Considerable study has been done on methane oxidation to yield methanol, used in producing valuable substances like formaldehyde, dimethyl ether, and more. Yet, methane remains the most challenging hydrocarbon to oxidize. To our knowledge, no mild process exists currently for efficiently and selectively converting methane into methanol.

Inspired by the architecture and reaction mechanism of naturally existing metalloenzymes engaged in methane oxidation, scientists have devised a mononuclear iron compound possessing a hydrophobic setting near its active iron core. By utilizing this iron compound as a catalyst alongside a cost-effective and secure oxidizing agent, they have successfully achieved the direct transformation of methane into methanol, exhibiting remarkable efficiency and selectivity.

During this reaction, methane oxidation takes place under mild conditions, with a temperature of 50 °C and approximately 10 atm pressure, within an aqueous solution. The catalytic turnover number surpasses 500 within a 3-hour timeframe, demonstrating exceptional efficiency. Moreover, methanol is produced with a notable selectivity of 83%. This remarkable achievement is attributed to the existence of a hydrophobic environment adjacent to the iron center, which serves as the catalyst's active site. The hydrophobic cavity adeptly captures methane, a hydrophobic substance, and releases the resulting methanol, a hydrophilic substance, into the aqueous solution. Simultaneously, it acts as a barrier, preventing excessive oxidation of methanol by hindering its access to the active iron center.

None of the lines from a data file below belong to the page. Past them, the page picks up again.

Lemma at_cgroups_setup syncPipe pid cleaner t1 :
  at_cgroups env container rootfs dataPath args syncPipe pid cleaner t1 →
  ∃ t0, at_recorded env container rootfs dataPath args syncPipe pid t0
        ∧ SetupCgroups env container pid t0 = (cleaner, None, t1)
        ∧ Forall setup_event t1.
Proof.
  destruct 1 as [t0 t1 Hr Hcg]. exists t0. split; [done|]. split; [done|].
  destruct (SetupCgroups_emits env container pid t0) as (d & E & F).
  rewrite Hcg in E. cbn in E. subst t1.
  destruct (at_recorded_launch _ _ _ _ _ _ _ _ Hr) as (F0 & _).
  apply Forall_app. split.
  - eapply Forall_impl; [exact F0|]. intros e He. by apply orb_True; left.
  - eapply Forall_impl; [exact F|]. intros e He. by apply orb_True; right.
Qed.

Lemma at_networked_history syncPipe pid cleaner t2 :
  at_networked env container rootfs dataPath args syncPipe pid cleaner t2 →
  ∃ t0 t1, at_recorded env container rootfs dataPath args syncPipe pid t0
           ∧ SetupCgroups env container pid t0 = (cleaner, None, t1)
           ∧ InitializeNetworking env container pid syncPipe t1 = (None, t2)
           ∧ Forall setup_event t1
           ∧ Forall (λ e, setup_event e || network_phase_event e) t2.
Proof.
  intros [t1 t2' Hcg Hn].
  destruct (at_cgroups_setup _ _ _ _ Hcg) as (t0 & Hr & Hs & F1).
  exists t0, t1. repeat (split; [done|]).
  destruct (InitializeNetworking_emits env container pid syncPipe t1) as (d & E & F).
  rewrite Hn in E. cbn in E. subst t2'. apply Forall_app. split.
  - eapply Forall_impl; [exact F1|]. intros e He. by apply orb_True; left.
  - eapply Forall_impl; [exact F|]. intros e He. by apply orb_True; right.
Qed.

(** A run of [Exec] either stops before the pid record is attempted
    (nothing is killed, waited for or closed), or is aborted by killing and
    reaping the child, or releases the child and waits for it. *)
Lemma Exec_kinds code err tr :
  Exec env container rootfs dataPath args startCallback [] = (code, err, tr) →
  (code = -1 ∧ err ≠ None
   ∧ Forall (λ e, launch_event e || unwind_event e) tr)
  ∨ (code = -1 ∧ err ≠ None
     ∧ ∃ q u, tr = q ++ [EvKill; EvWait] ++ u
              ∧ Forall (λ e, setup_event e || network_phase_event e) q
              ∧ Forall unwind_event u)
  ∨ (∃ syncPipe pid cleaner t0 t1 t2 d u,
       at_recorded env container rootfs dataPath args syncPipe pid t0
       ∧ SetupCgroups env container pid t0 = (cleaner, None, t1)
       ∧ InitializeNetworking env container pid syncPipe t1 = (None, t2)
       ∧ Forall setup_event t1
       ∧ Forall (λ e, setup_event e || network_phase_event e) t2
       ∧ tr = t2 ++ release env startCallback syncPipe ++ EvWait :: d ++ u
       ∧ Forall network_phase_event d
       ∧ Forall unwind_event u
       ∧ (code, err) =
           match command_Wait_answer env (t2 ++ release env startCallback syncPipe) with
           | (None, status) => (WaitStatus_ExitStatus status, None)
           | (Some err, status) =>
               if is_ExitError err then (WaitStatus_ExitStatus status, None)
               else (-1, Some err)
           end).
Proof.
  intros HExec.
  pose proof (Exec_run_Exec env container rootfs dataPath args startCallback) as Hrun.
  rewrite HExec in Hrun.
  pose proof at_networked_history as Hnet.
  inversion Hrun as
    [ e Hp | sp e Hp Ht Hc | sp t e Hc Ha | sp t e Hc Ha Hs | sp pid t e Hs Hg
    | sp pid t started e Hs Hg Hw | sp pid t cleaner e t' Hr Hcg
    | sp pid cleaner t e t' Hcg Hn | sp pid cleaner t e status Hn Hw He
    | sp pid cleaner t e status Hn Hw He ]; subst.
  - left. by repeat constructor.
  - left. by repeat constructor.
  - left. destruct (at_command_launch _ _ _ _ _ _ _ Hc) as [F _].
    repeat split; try done. apply Forall_app. split; [|by repeat constructor].
    eapply Forall_impl; [exact F|]. intros ? ?. by apply orb_True; left.
  - left. destruct (at_command_launch _ _ _ _ _ _ _ Hc) as [F _].
    repeat split; try done. apply Forall_app. split; [|by repeat constructor].
    eapply Forall_impl; [exact F|]. intros ? ?. by apply orb_True; left.
  - left. destruct (at_started_launch _ _ _ _ _ _ _ _ Hs) as [F _].
    repeat split; try done. apply Forall_app. split; [|by repeat constructor].
    eapply Forall_impl; [exact F|]. intros ? ?. by apply orb_True; left.
  - right; left. destruct (at_started_launch _ _ _ _ _ _ _ _ Hs) as [F _].
    repeat split; try done.
    exists (t ++ [EvGetProcessStartTime pid; EvWritePid dataPath pid started]), [EvTermClose].
    split; [by rewrite <- app_assoc|]. split; [|by repeat constructor].
    apply Forall_app. split; [|by repeat constructor].
    eapply Forall_impl; [exact F|]. intros ? H. apply orb_True; left. by apply orb_True; left.
  - right; left. repeat split; try done.
    exists t', [EvDeletePid dataPath; EvTermClose].
    split; [done|]. split; [|by repeat constructor].
    destruct (SetupCgroups_emits env container pid t) as (d & E & F).
    rewrite Hcg in E. cbn in E. subst t'.
    destruct (at_recorded_launch _ _ _ _ _ _ _ _ Hr) as (F0 & _).
    apply Forall_app. split.
    + eapply Forall_impl; [exact F0|]. intros ? H.
      apply orb_True; left. by apply orb_True; left.
    + eapply Forall_impl; [exact F|]. intros ? H.
      apply orb_True; left. by apply orb_True; right.
  - right; left. repeat split; try done.
    exists t', (unwind_cgroups dataPath cleaner).
    split; [done|]. split; [|apply unwind_cgroups_events].
    destruct (at_cgroups_setup _ _ _ _ Hcg) as (t0 & _ & _ & F1).
    destruct (InitializeNetworking_emits env container pid sp t) as (d & E & F).
    rewrite Hn in E. cbn in E. subst t'. apply Forall_app. split.
    + eapply Forall_impl; [exact F1|]. intros ? H. by apply orb_True; left.
    + eapply Forall_impl; [exact F|]. intros ? H. by apply orb_True; right.
  - right; right. destruct (Hnet _ _ _ _ Hn) as (t0 & t1 & Hr & Hcg & Hi & F1 & F2).
    destruct (TeardownNetworking_emits env container pid sp
                (t ++ release env startCallback sp ++ [EvWait])) as (d & E & F).
    exists sp, pid, cleaner, t0, t1, t, d, (unwind_cgroups dataPath cleaner).
    repeat (split; [done|]). split; [|split; [done|split; [apply unwind_cgroups_events|]]].
    + unfold unwind_network.
      etrans; [exact (f_equal (λ x, x ++ unwind_cgroups dataPath cleaner) E)|].
      by rewrite <- !app_assoc.
    + by rewrite Hw, He.
  - right; right. destruct (Hnet _ _ _ _ Hn) as (t0 & t1 & Hr & Hcg & Hi & F1 & F2).
    destruct (TeardownNetworking_emits env container pid sp
                (t ++ release env startCallback sp
                   ++ [EvWait;
                       EvLog "done execing container, pid is %d" [AInt (os_Getpid env)]]))
      as (d & E & F).
    exists sp, pid, cleaner, t0, t1, t,
      (EvLog "done execing container, pid is %d" [AInt (os_Getpid env)] :: d),
      (unwind_cgroups dataPath cleaner).
    repeat (split; [done|]).
    split; [|split; [by constructor|split; [apply unwind_cgroups_events|]]].
    + unfold unwind_network.
      etrans; [exact (f_equal (λ x, x ++ unwind_cgroups dataPath cleaner) E)|].
      by rewrite <- !app_assoc.
    + rewrite Hw. destruct e as [e|]; [by rewrite He | done].
Qed.
End Exec_kinds.

(** ** Properties of [Exec] *)

Lemma not_elem_of_Forall (Q : event → bool) e (l : trace) :
  Forall Q l → Q e = false → e ∉ l.
Proof.
  intros F He Hin. apply (proj1 (Forall_forall _ _) F) in Hin. by rewrite He in Hin.
Qed.

Ltac count_classes :=
  rewrite ?count_app;
  repeat match goal with
         | F : Forall ?Q ?d |- context [count ?p ?d] =>
             rewrite (count_Forall_0 Q p d F) by (by intros [])
         end.

Section Exec_properties.
Context (env : Env) (container : Container) (rootfs dataPath : string)
        (args : list string) (startCallback : bool).

Lemma count_release p syncPipe :
  p EvStartCallback = false → p (EvLog "before execing container, pid is %d" [AInt (os_Getpid env)]) = false →
  count p (release env startCallback syncPipe) = if p (EvSyncPipeClose syncPipe) then 1%nat else 0%nat.
Proof.
  intros H1 H2. unfold release, count.
  destruct startCallback; cbn; rewrite ?H1, H2;
    by destruct (p (EvSyncPipeClose syncPipe)).
Qed.

(** X22.  The launches that fail after the start time of the child is
    known abort it.  When the pid record cannot be written, [Exec] kills the
    child, waits for it and closes the terminal; no record is deleted, none
    having been written.  When [SetupCgroups] fails, it kills, waits, deletes
    the record and closes the terminal; the handle that may come with the
    error is not cleaned up.  When [InitializeNetworking] fails, it kills,
    waits, cleans up the cgroup if it got a handle, deletes the record and
    closes the terminal.  Each time the result is -1 and the error of the
    failed step. *)
Lemma Exec_setup_failure_reaps_child syncPipe pid :
  (∀ t started err,
     at_started env container rootfs dataPath args syncPipe pid t →
     system_GetProcessStartTime env t pid = Ok started →
     WritePid_answer env (t ++ [EvGetProcessStartTime pid]) dataPath pid started = Some err →
     Exec env container rootfs dataPath args startCallback []
       = (-1, Some err,
          t ++ [EvGetProcessStartTime pid; EvWritePid dataPath pid started;
                EvKill; EvWait; EvTermClose]))
  ∧ (∀ t cleaner err t',
       at_recorded env container rootfs dataPath args syncPipe pid t →
       SetupCgroups env container pid t = (cleaner, Some err, t') →
       Exec env container rootfs dataPath args startCallback []
         = (-1, Some err, t' ++ [EvKill; EvWait; EvDeletePid dataPath; EvTermClose]))
  ∧ (∀ t cleaner err t',
       at_cgroups env container rootfs dataPath args syncPipe pid cleaner t →
       InitializeNetworking env container pid syncPipe t = (Some err, t') →
       Exec env container rootfs dataPath args startCallback []
         = (-1, Some err, t' ++ [EvKill; EvWait] ++ unwind_cgroups dataPath cleaner)).
Proof.
  split; [|split]; intros; apply Exec_run_exact.
  - by eapply run_record_failed.
  - by eapply run_cgroups_failed.
  - by eapply run_network_failed.
Qed.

The "catch-and-release" mechanism employed in this study is anticipated to serve as a highly effective model not only for the conversion of methane to methanol but also for the efficient chemical conversion of diverse hydrophobic organic compounds. This mechanism, utilizing a hydrophobic environment to selectively trap and release target molecules, holds great promise in expanding the scope of transformations beyond methane oxidation. By leveraging this approach, researchers may unlock new pathways for the conversion of hydrophobic organic substances into valuable products, leading to advancements in the field of efficient chemical conversions.

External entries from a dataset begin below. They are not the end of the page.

(** [RawNunchuckData parseDeviceBuffer(int *readBuffer)].  The buffer is
    a list of cells; reading a cell that the buffer does not have is
    undefined in C++ and [None] here. *)
Definition parseDeviceBuffer (readBuffer : list Z) : option RawNunchuckData :=
  joyX ← readBuffer !! 0%nat;
  joyY ← readBuffer !! 1%nat;
  b2 ← readBuffer !! 2%nat;
  b3 ← readBuffer !! 3%nat;
  b4 ← readBuffer !! 4%nat;
  b5 ← readBuffer !! 5%nat;
  let rawAccelX := bor (shl b2 2) (shr (band b5 0xc0) 6) in
  let rawAccelY := bor (shl b3 2) (shr (band b5 0x30) 4) in
  let rawAccelZ := bor (shl b4 2) (shr (band b5 0x0c) 2) in
  let c := shr (band b5 0x02) 1 in
  let z := band b5 0x01 in
  Some {| joystickPositionX := joyX; joystickPositionY := joyY;
          accelerationOnX := rawAccelX; accelerationOnY := rawAccelY;
          accelerationOnZ := rawAccelZ;
          buttonCState := c; buttonZState := z |}.

(** The decode as the specification writes it: the fields of a raw
    reading as formulas over the six cells of a frame, with the
    operators of [Z] in place of those of [int]. *)
Definition decoded (b0 b1 b2 b3 b4 b5 : Z) : RawNunchuckData :=
  {| joystickPositionX := b0;
     joystickPositionY := b1;
     accelerationOnX := Z.lor (Z.shiftl b2 2) (Z.shiftr (Z.land b5 0xC0) 6);
     accelerationOnY := Z.lor (Z.shiftl b3 2) (Z.shiftr (Z.land b5 0x30) 4);
     accelerationOnZ := Z.lor (Z.shiftl b4 2) (Z.shiftr (Z.land b5 0x0C) 2);
     buttonCState := Z.shiftr (Z.land b5 0x02) 1;
     buttonZState := Z.land b5 0x01 |}.

(** ** The bus and the clock *)

(** What the driver does to its environment, in program order.  A call
    of a bus function is recorded with the value it returned. *)
Inductive BusEvent :=
| I2CSetup (devId result : Z)
| I2CWriteReg8 (fd reg data result : Z)
| I2CWrite (fd data result : Z)
| I2CRead (fd result : Z)
| SleepFor (microseconds : Z).

(** The bus events of one fetch by the reader [r]: the request, the
    wait, and the reads that returned [rs]. *)
Definition fetch_events (r : NunchuckReader) (written : Z) (rs : list Z)
    : list BusEvent :=
  I2CWrite (i2CPortFileDescriptor r) 0x00 written
  :: SleepFor (circuitAdaptationWaitMicrosecons r)
  :: map (I2CRead (i2CPortFileDescriptor r)) rs.

(** The functions of [wiringPiI2C.h] (or of the mocked header that
    replaces it off the Raspberry Pi) that the driver calls.  They are
    not part of the driver and are taken as a parameter: any device
    state [Dev] with any behaviour.  Each returns an [int]; a negative
    result reports a failure.  [elapse] is what a delay of the given
    number of microseconds does to the device. *)
Class WiringPi (Dev : Type) := {
  wiringPiI2CSetup : Z -> Dev -> Z * Dev;
  wiringPiI2CWriteReg8 : Z -> Z -> Z -> Dev -> Z * Dev;
  wiringPiI2CWrite : Z -> Z -> Dev -> Z * Dev;
  wiringPiI2CRead : Z -> Dev -> Z * Dev;
  elapse : Z -> Dev -> Dev
}.

(** What a [throw] of the header carries: the message on the minimum
    wait (line 51), the message on the I2C setup (line 126) and
    ["Invalid initialization mode"] (line 68). *)
Inductive Thrown :=
| InvalidConfigurationError
| TransportError
| InvalidModeError.

(** How a call ends. [Undefined] is an access outside an array. *)
Inductive Outcome (A : Type) :=
| Returns (a : A)
| Throws (e : Thrown)
| Undefined.
Arguments Returns {A} a.
Arguments Throws {A} e.
Arguments Undefined {A}.

Section Driver.

Context {Dev : Type} `{WiringPi Dev}.
(** [s] is white space from its first byte to its last. *)
Definition blank (s : string) : bool :=
  bool_decide (trimStart s = EmptyString).

(** [s.trimEnd()]: the string is cut where what is left of it is
    white space only. *)
Fixpoint trimEnd (s : string) : string :=
  match s with
  | EmptyString => EmptyString
  | String c r => if blank s then EmptyString else String c (trimEnd r)
  end.

(** [s.trim()] *)
Definition trim (s : string) : string := trimEnd (trimStart s).

(** Truthiness of a string value: [undefined] and [''] are falsy. *)
Definition truthy (v : option string) : bool :=
  match v with
  | None | Some EmptyString => false
  | Some _ => true
  end.

Fixpoint map_chars (f : ascii → ascii) (s : string) : string :=
  match s with
  | EmptyString => EmptyString
  | String c r => String (f c) (map_chars f r)
  end.

Definition is_alnum (c : ascii) : bool :=
  let n := nat_of_ascii c in
  (Nat.leb 48 n && Nat.leb n 57) ||
  (Nat.leb 65 n && Nat.leb n 90) ||
  (Nat.leb 97 n && Nat.leb n 122).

This work was supported by JST CREST (grant nos. JPMJCR16P1 and JPMJCR15P5) and by Grants-in-Aid (grant nos. 17H03027, 18K19089 and 21H01947) from the Japan Society for the Promotion of Science (JSPS). K.Y. and Y.S. acknowledge the MEXT projects of Cooperative Research Program of Network Joint Research Centre for Materials and Devices, Integrated Research Consortium on Chemical Sciences and the Elements Strategy Initiative to Form Core Research Centre. H.F. also acknowledges funding from JST SPRING (grant no. JPMJSP2124) and Research Fellowship for Young Scientists provided by JSPS (grant no. 22J10804).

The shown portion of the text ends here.